THE PROBLEM:
In the entries that follow, the first line to write out is the one containing "Definition with_stdout (o", and the last is the one containing "(sys_key_create s) (sys_stdout s) (sys_writes s) p". Reproduce that stretch exactly, with nothing before or after it.

THE DATA START

(* ===== verification/World.v ===== *)
(** The state the library runs in and the monad its functions are written in.

    The state has the heap (a finite map from block identifiers to typed
    blocks, with a never reused next identifier, so a dangling pointer is never
    valid again), the outcome of the coming allocations, [errno], the statics of
    [mdc.c] and of [mdclog.c] and the part of the operating system the library
    talks to.  A computation ends with a result and a new state, or stops: by
    undefined behaviour, by running out of the fuel of a loop, by [abort], or by
    blocking on a lock its own thread holds. *)

From S2P Require Import Prelude.

(** ** Data *)

Abbreviation loc := positive (only parsing).
Abbreviation tid := positive (only parsing).

(** Pointers: null, an address in a heap block, or an address in a string
    literal (or another immutable string of the process image). *)
Inductive ptr :=
| Null
| Ptr (b : loc) (o : Z)
| Lit (s : list Z) (o : Z).

(** [struct mdc] of mdc.c. *)
Record mdc := Mdc {
  mdc_prev : ptr;
  mdc_next : ptr;
  mdc_key : ptr;
  mdc_value : ptr
}.

(** Heap blocks: character arrays, and the three structs that are allocated.
    [BList] is [struct mdclist] with its [head], [BAttr] is [struct mdclog_attr]
    with its [identity], [BAttrPtr] is a [mdclog_attr_t *] variable. *)
Inductive block :=
| BChars (cs : list (option Z))
| BMdc (n : mdc)
| BList (head : ptr)
| BAttr (identity : ptr)
| BAttrPtr (attr : ptr).

(** State of a [pthread_rwlock_t]. *)
Inductive rwlock :=
| Unlocked
| ReadLocked (readers : nat)
| WriteLocked.

(** The statics of mdc.c: whether [mdcpthreadkey] exists, and the value the key
    has in each thread. *)
Record tls_state := Tls {
  tls_key : bool;
  tls_values : gmap tid ptr
}.

(** The statics of mdclog.c. *)
Record config := Config {
  current_level : Z;
  init_done : Z;
  log_format_init_done : Z;
  identity : ptr;
  config_mutex : rwlock
}.

(** Outcome of one [write] system call: a byte count, or -1 with an errno. *)
Inductive write_outcome :=
| Written (n : Z)
| WriteError (e : Z).

(** The buffered streams of the C library. *)
Inductive stream := Stdout | Stderr.

(** What the library sees of the operating system and of libc's statics:
    [sys_stdout] are the [write]s to the standard output, [sys_stdio] the texts given
    to the buffered streams (when a text for the standard output gets there, and so its
    place between the [write]s, is up to the C library), [sys_creates] the results of the coming calls of
    [pthread_create] (when it is empty they succeed), [sys_threads] the arguments of
    the threads that were created. *)
Record sys := Sys {
  sys_progname : ptr;
  sys_env : gmap (list Z) (list Z);
  sys_files : gmap (list Z) (list Z);
  sys_time : Z * Z;
  sys_pid : Z;
  sys_key_create : bool;
  sys_stdout : list (list Z);
  sys_writes : list write_outcome;
  sys_strtok : ptr;
  sys_stdio : list (stream * list Z);
  sys_creates : list Z;
  sys_threads : list ptr
}.

Record world := World {
  heap : gmap loc block;
  next : loc;
  plan : list bool;
  errno : Z;
  self : tid;
  tls : tls_state;
  cfg : config;
  os : sys
}.

(** ** Updates *)

Definition with_heap (h : gmap loc block) (w : world) : world :=
  World h (next w) (plan w) (errno w) (self w) (tls w) (cfg w) (os w).
Definition with_next (n : loc) (w : world) : world :=
  World (heap w) n (plan w) (errno w) (self w) (tls w) (cfg w) (os w).
Definition with_plan (p : list bool) (w : world) : world :=
  World (heap w) (next w) p (errno w) (self w) (tls w) (cfg w) (os w).
Definition with_errno (e : Z) (w : world) : world :=
  World (heap w) (next w) (plan w) e (self w) (tls w) (cfg w) (os w).
Definition with_self (t : tid) (w : world) : world :=
  World (heap w) (next w) (plan w) (errno w) t (tls w) (cfg w) (os w).
Definition with_tls (t : tls_state) (w : world) : world :=
  World (heap w) (next w) (plan w) (errno w) (self w) t (cfg w) (os w).
Definition with_cfg (c : config) (w : world) : world :=
  World (heap w) (next w) (plan w) (errno w) (self w) (tls w) c (os w).
Definition with_os (s : sys) (w : world) : world :=
  World (heap w) (next w) (plan w) (errno w) (self w) (tls w) (cfg w) s.

Definition with_level (l : Z) (c : config) : config :=
  Config l (init_done c) (log_format_init_done c) (identity c) (config_mutex c).
Definition with_init_done (i : Z) (c : config) : config :=
  Config (current_level c) i (log_format_init_done c) (identity c) (config_mutex c).
Definition with_format_done (i : Z) (c : config) : config :=
  Config (current_level c) (init_done c) i (identity c) (config_mutex c).
Definition with_identity (p : ptr) (c : config) : config :=
  Config (current_level c) (init_done c) (log_format_init_done c) p (config_mutex c).
Definition with_mutex (m : rwlock) (c : config) : config :=
  Config (current_level c) (init_done c) (log_format_init_done c) (identity c) m.

Definition with_stdout (o : list (list Z)) (ws : list write_outcome) (s : sys) : sys :=
  Sys (sys_progname s) (sys_env s) (sys_files s) (sys_time s) (sys_pid s)
    (sys_key_create s) o ws (sys_strtok s) (sys_stdio s) (sys_creates s) (sys_threads s).
Definition with_strtok (p : ptr) (s : sys) : sys :=
  Sys (sys_progname s) (sys_env s) (sys_files s) (sys_time s) (sys_pid s)
    (sys_key_create s) (sys_stdout s) (sys_writes s) p (sys_stdio s) (sys_creates s) (sys_threads s).
Definition with_stdio (o : list (stream * list Z)) (s : sys) : sys :=
  Sys (sys_progname s) (sys_env s) (sys_files s) (sys_time s) (sys_pid s)
    (sys_key_create s) (sys_stdout s) (sys_writes s) (sys_strtok s) o (sys_creates s) (sys_threads s).
Definition with_files (f : gmap (list Z) (list Z)) (s : sys) : sys :=
  Sys (sys_progname s) (sys_env s) f (sys_time s) (sys_pid s)
    (sys_key_create s) (sys_stdout s) (sys_writes s) (sys_strtok s) (sys_stdio s) (sys_creates s) (sys_threads s).
Definition with_time (tv : Z * Z) (s : sys) : sys :=
  Sys (sys_progname s) (sys_env s) (sys_files s) tv (sys_pid s)
    (sys_key_create s) (sys_stdout s) (sys_writes s) (sys_strtok s) (sys_stdio s) (sys_creates s) (sys_threads s).

Definition with_threads (rs : list Z) (ts : list ptr) (s : sys) : sys :=
  Sys (sys_progname s) (sys_env s) (sys_files s) (sys_time s) (sys_pid s)
    (sys_key_create s) (sys_stdout s) (sys_writes s) (sys_strtok s) (sys_stdio s) rs ts.

(** A process at its start: nothing allocated, nothing set up, the default
    logging level, and every call to the system succeeding. *)
Definition boot (progname : ptr) : world :=
  World ∅ 1 [] 0 1 (Tls false ∅) (Config 1 0 0 Null Unlocked)
    (Sys progname ∅ ∅ (0, 0) 1 true [] [] Null [] [] []).

(** ** The monad *)

(** Why a computation does not return. *)
Inductive stop :=
| UndefinedBehaviour
| OutOfFuel
| Aborted
| Blocked.

Inductive result (A : Type) :=
| Ok (a : A) (w : world)
| Stop (s : stop).
Arguments Ok {A} a w.
Arguments Stop {A} s.

Definition M (A : Type) : Type := world → result A.

#[global] Instance M_ret : MRet M := λ A a w, Ok a w.
#[global] Instance M_bind : MBind M := λ A B k m w,
  match m w with
  | Ok a w' => k a w'
  | Stop s => Stop s
  end.

Definition stopped {A} (s : stop) : M A := λ _, Stop s.
Definition undefined {A} : M A := stopped UndefinedBehaviour.
Definition gets {A} (f : world → A) : M A := λ w, Ok (f w) w.
Definition modify (f : world → world) : M unit := λ w, Ok tt (f w).
Definition set_errno (e : Z) : M unit := modify (with_errno e).

(** [wp m w Q]: run in [w], the computation [m] returns a result and a state
    that satisfy [Q] (total correctness: it does not stop). *)
Definition wp {A} (m : M A) (w : world) (Q : A → world → Prop) : Prop :=
  match m w with
  | Ok a w' => Q a w'
  | Stop _ => False
  end.

(** ** Rules *)

Lemma wp_run {A} (m : M A) w Q : wp m w Q ↔ ∃ a w', m w = Ok a w' ∧ Q a w'.
Proof.
  rewrite /wp. destruct (m w) as [a w'|s]; [naive_solver|].
  split; [done|]. by intros (?&?&?&_).
Qed.

Lemma wp_eq {A} (m : M A) w (Q : A → world → Prop) a w' :
  m w = Ok a w' → Q a w' → wp m w Q.
Proof. by rewrite /wp => ->. Qed.

(** The result of a computation that is known exactly. *)
Lemma wp_exact {A} (m : M A) w (r : result A) : wp m w (λ a w', Ok a w' = r) → m w = r.
Proof. intros (a & w' & -> & ?)%wp_run. done. Qed.

Lemma wp_ret {A} (a : A) w (Q : A → world → Prop) : Q a w → wp (mret a) w Q.
Proof. done. Qed.

Lemma wp_bind {A B} (m : M A) (k : A → M B) w Q :
  wp m w (λ a w', wp (k a) w' Q) → wp (m ≫= k) w Q.
Proof. rewrite /wp /mbind /M_bind. by destruct (m w). Qed.

Lemma wp_bind_inv {A B} (m : M A) (k : A → M B) w Q :
  wp (m ≫= k) w Q → wp m w (λ a w', wp (k a) w' Q).
Proof. rewrite /wp /mbind /M_bind. by destruct (m w). Qed.

Lemma wp_mono {A} (m : M A) w (Q Q' : A → world → Prop) :
  wp m w Q → (∀ a w', Q a w' → Q' a w') → wp m w Q'.
Proof. rewrite /wp. destruct (m w); [eauto|done]. Qed.

Lemma wp_and {A} (m : M A) w (Q Q' : A → world → Prop) :
  wp m w Q → wp m w Q' → wp m w (λ a w', Q a w' ∧ Q' a w').
Proof. rewrite /wp. destruct (m w); by auto. Qed.

Lemma wp_gets {A} (f : world → A) w (Q : A → world → Prop) :
  Q (f w) w → wp (gets f) w Q.
Proof. done. Qed.

Lemma wp_modify f w (Q : unit → world → Prop) : Q tt (f w) → wp (modify f) w Q.
Proof. done. Qed.

Lemma wp_set_errno e w (Q : unit → world → Prop) :
  Q tt (with_errno e w) → wp (set_errno e) w Q.
Proof. done. Qed.

(** A computation that stops in its first part stops. *)
Lemma bind_stop {A B} (m : M A) (k : A → M B) w s :
  m w = Stop s → (m ≫= k) w = Stop s.
Proof. by rewrite /mbind /M_bind => ->. Qed.

Lemma bind_ok {A B} (m : M A) (k : A → M B) w a w' :
  m w = Ok a w' → (m ≫= k) w = k a w'.
Proof. by rewrite /mbind /M_bind => ->. Qed.

(** ** Automation *)

(** [step H] runs the first statement of the goal with the rule [H]; [steps]
    runs the statements that have a computation rule. *)
Tactic Notation "step" uconstr(H) := apply wp_bind; eapply H.

Ltac wp_pure :=
  lazymatch goal with
  | |- wp (_ ≫= _) _ _ => apply wp_bind; wp_pure
  | |- wp (mret _) _ _ => apply wp_ret; cbn beta
  | |- wp (gets _) _ _ => apply wp_gets; cbn beta
  | |- wp (modify _) _ _ => apply wp_modify; cbn beta
  | |- wp (set_errno _) _ _ => apply wp_set_errno; cbn beta
  end.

THE DATA END

ANSWER TO THE EXERCISE:
Definition with_stdout (o : list (list Z)) (ws : list write_outcome) (s : sys) : sys :=
  Sys (sys_progname s) (sys_env s) (sys_files s) (sys_time s) (sys_pid s)
    (sys_key_create s) o ws (sys_strtok s) (sys_stdio s) (sys_creates s) (sys_threads s).
Definition with_strtok (p : ptr) (s : sys) : sys :=
  Sys (sys_progname s) (sys_env s) (sys_files s) (sys_time s) (sys_pid s)
    (sys_key_create s) (sys_stdout s) (sys_writes s) p (sys_stdio s) (sys_creates s) (sys_threads s).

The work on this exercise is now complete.